Falha no lançamento do foguete H3 prejudica sistema de navegação japonês

Segundo estágio do foguete apresenta anomalia e satélite Michibiki 5 não atinge órbita planejada

O foguete japonês H3 falhou em colocar em órbita um importante satélite de navegação nesta segunda-feira (22), em um revés para os planos do país de possuir um sistema de posicionamento independente e de alta precisão. O lançamento do satélite Michibiki 5, ou QZS-5, partiu do Centro Espacial de Tanegashima às 10h51 no horário local, mas a missão não se concretizou conforme o planejado.

De acordo com a Agência de Exploração Aeroespacial do Japão (JAXA), o motor do segundo estágio do foguete sofreu uma falha durante sua segunda ignição, desligando-se prematuramente. Como resultado direto desse problema, o satélite de 4.800 kg não pôde ser colocado na trajetória orbital correta.
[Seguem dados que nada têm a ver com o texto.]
(* ===== verification/Broadcast.v ===== *)
(** The broadcast channels of [tokio::sync] that the buffer pool waits on: the
    operations it uses as a class, the part of their documented behaviour it
    relies on as laws, and an instance for the concrete runs. *)
From stdpp Require Import gmap.
From Stdlib Require Import String.
From S2P Require Import Prelude.
From S2P Require Import RustStr.

(** The messages: [Result<(), String>]. *)
Definition Message : Type := outcome rstr unit.

(** [C] is the state of all channels, [Tx] a sender, [Rx] a receiver;
    [bc_channel] is [broadcast::channel(1)], [bc_drop] the drop of a sender,
    [bc_recv] is [None] while the receiver has to wait, and its error is the
    text of the [RecvError]. *)
Class Broadcast (C Tx Rx : Type) := {
  bc_channel : C -> (Tx * Rx) * C;
  bc_clone : Tx -> C -> Tx * C;
  bc_drop : Tx -> C -> C;
  bc_subscribe : Tx -> C -> Rx * C;
  bc_send : Message -> Tx -> C -> C;
  bc_recv : Rx -> C -> option (outcome rstr Message * C);
}.

(** A receiver subscribed through a live sender waits until something is sent,
    and as long as a sender is alive.  A new sender is none of those that are
    alive, and a sender lives until it is dropped. *)
Class BroadcastLaws (C Tx Rx : Type) `{Broadcast C Tx Rx} := {
  bc_live : C -> Tx -> Prop;
  bc_channel_law : forall c, bc_live (bc_channel c).2 (bc_channel c).1.1;
  bc_clone_law : forall tx c, bc_live c tx ->
    bc_live (bc_clone tx c).2 (bc_clone tx c).1;
  bc_channel_keeps : forall tx c, bc_live c tx -> bc_live (bc_channel c).2 tx /\ (bc_channel c).1.1 <> tx;
  bc_clone_keeps : forall tx tx' c, bc_live c tx' ->
    bc_live (bc_clone tx c).2 tx' /\ (bc_clone tx c).1 <> tx';
  bc_subscribe_keeps : forall tx tx' c, bc_live c tx' -> bc_live (bc_subscribe tx c).2 tx';
  bc_send_keeps : forall m tx tx' c, bc_live c tx' -> bc_live (bc_send m tx c) tx';
  bc_recv_keeps : forall rx c r c' tx, bc_recv rx c = Some (r, c') -> bc_live c tx -> bc_live c' tx;
  bc_drop_law : forall tx tx' c, tx' <> tx -> bc_live c tx' -> bc_live (bc_drop tx c) tx';
  bc_subscribe_law : forall tx c, bc_live c tx ->
    bc_live (bc_subscribe tx c).2 tx /\ bc_recv (bc_subscribe tx c).1 (bc_subscribe tx c).2 = None;
  bc_recv_panic : forall rx c c', bc_recv rx c <> Some (Panic, c');
}.

(** * An instance *)

(** The messages sent on each channel, the channel of each live sender, and the
    next number for either. *)
Record Channels := mkChannels {
  ch_sent : gmap nat (list Message);
  ch_senders : gmap nat nat;
  ch_fresh : nat;
}.

Definition channels_new : Channels := mkChannels ∅ ∅ 0.
Definition sent_on (ch : nat) (c : Channels) : list Message := default [] (ch_sent c !! ch).

#[export] Instance channels_broadcast : Broadcast Channels nat (nat * nat) := {
  bc_channel c :=
    let n := ch_fresh c in
    ((n, (n, 0%nat)), mkChannels (<[n := []]> (ch_sent c)) (<[n := n]> (ch_senders c)) (S n));
  bc_clone tx c :=
    let n := ch_fresh c in
    (n, mkChannels (ch_sent c)
          (match ch_senders c !! tx with Some ch => <[n := ch]> (ch_senders c) | None => ch_senders c end)
          (S n));
  bc_drop tx c := mkChannels (ch_sent c) (delete tx (ch_senders c)) (ch_fresh c);
  bc_subscribe tx c :=
    let ch := default 0%nat (ch_senders c !! tx) in
    ((ch, length (sent_on ch c)), c);
  bc_send m tx c :=
    match ch_senders c !! tx with
    | Some ch => mkChannels (<[ch := sent_on ch c ++ [m]]> (ch_sent c)) (ch_senders c) (ch_fresh c)
    | None => c
    end;
  bc_recv '(ch, n) c :=
    match drop n (sent_on ch c) with
    | [m] => Some (Ok m, c)
    | _ :: _ => Some (Err (str "channel lagged"), c)
    | [] =>
        if bool_decide (ch ∈ (map_to_list (ch_senders c)).*2) then None
        else Some (Err (str "channel closed"), c)
    end;
}.

(** Senders are numbered below the next number. *)
Definition sender_live (c : Channels) (tx : nat) : Prop :=
  (tx < ch_fresh c)%nat /\ is_Some (ch_senders c !! tx).

#[export] Instance channels_laws : BroadcastLaws Channels nat (nat * nat).
Proof.
  refine {| bc_live := sender_live |}.
  - intros c. split; cbn; [lia|]. rewrite lookup_insert_eq. by eexists.
  - intros tx c [Hlt [ch Hc]]. cbn. rewrite Hc. split; cbn; [lia|].
    rewrite lookup_insert_eq. by eexists.
  - intros tx c [Hlt Hc]. cbn. split; [|lia]. split; cbn; [lia|]. rewrite lookup_insert_ne by lia. done.
  - intros tx tx' c [Hlt Hc]. cbn. split; [|lia]. split; cbn; [lia|].
    destruct (ch_senders c !! tx); [|done]. rewrite lookup_insert_ne by lia. done.
  - done.
  - intros m tx tx' c Hl. cbn. by destruct (ch_senders c !! tx).
  - intros [ch n] c r c' tx. cbn. destruct (drop n (sent_on ch c)) as [|m [|]]; [case_bool_decide; [done|]|..];
      by intros [= <- <-].
  - intros tx tx' c Hne [Hlt Hc]. split; cbn; [done|]. by rewrite lookup_delete_ne.
  - intros tx c [Hlt [ch Hc]]. split; [by split|]. cbn. rewrite Hc. cbn.
    rewrite drop_ge by lia. rewrite bool_decide_eq_true_2; [done|].
    apply list_elem_of_fmap. exists (tx, ch). split; [done|]. by apply elem_of_map_to_list.
  - intros [ch n] c c'. cbn. destruct (drop n (sent_on ch c)) as [|m [|]]; [|done..].
    by case_bool_decide.
Defined.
O satélite fazia parte do Sistema de Satélite Quase-Zenital (QZSS), uma rede regional de navegação que complementa e aprimora o sinal do GPS norte-americano, especialmente sobre o Japão e a região Ásia-Oceania.

Esta é a segunda falha em sete missões do foguete H3, que substituiu o antigo modelo H-2A. A primeira ocorreu durante o voo inaugural do foguete, em março de 2023. Desde então, o H3 havia acumulado cinco lançamentos bem-sucedidos consecutivos, incluindo uma missão de carga para a Estação Espacial Internacional em outubro. A JAXA já formou uma força-tarefa para investigar a causa exata da anomalia. Em comunicado, a agência espacial expressou seus profundos pedidos de desculpas a todos os envolvidos e ao público, que depositavam grandes expectativas no projeto.

O satélite Michibiki 5 seria o sexto componente da constelação QZSS, cujo plano original previa a expansão para sete satélites até março de 2026, e posteriormente para onze. O sistema, operacional desde 2018, é crucial para aplicações que vão desde a navegação em smartphones e veículos até operações marítimas e com drones, oferecendo cobertura e precisão superiores em áreas urbanas densas e montanhosas do Japão. A falha deve impactar o cronograma de expansão da rede, considerado estratégico para a autonomia tecnológica e a segurança nacional do país.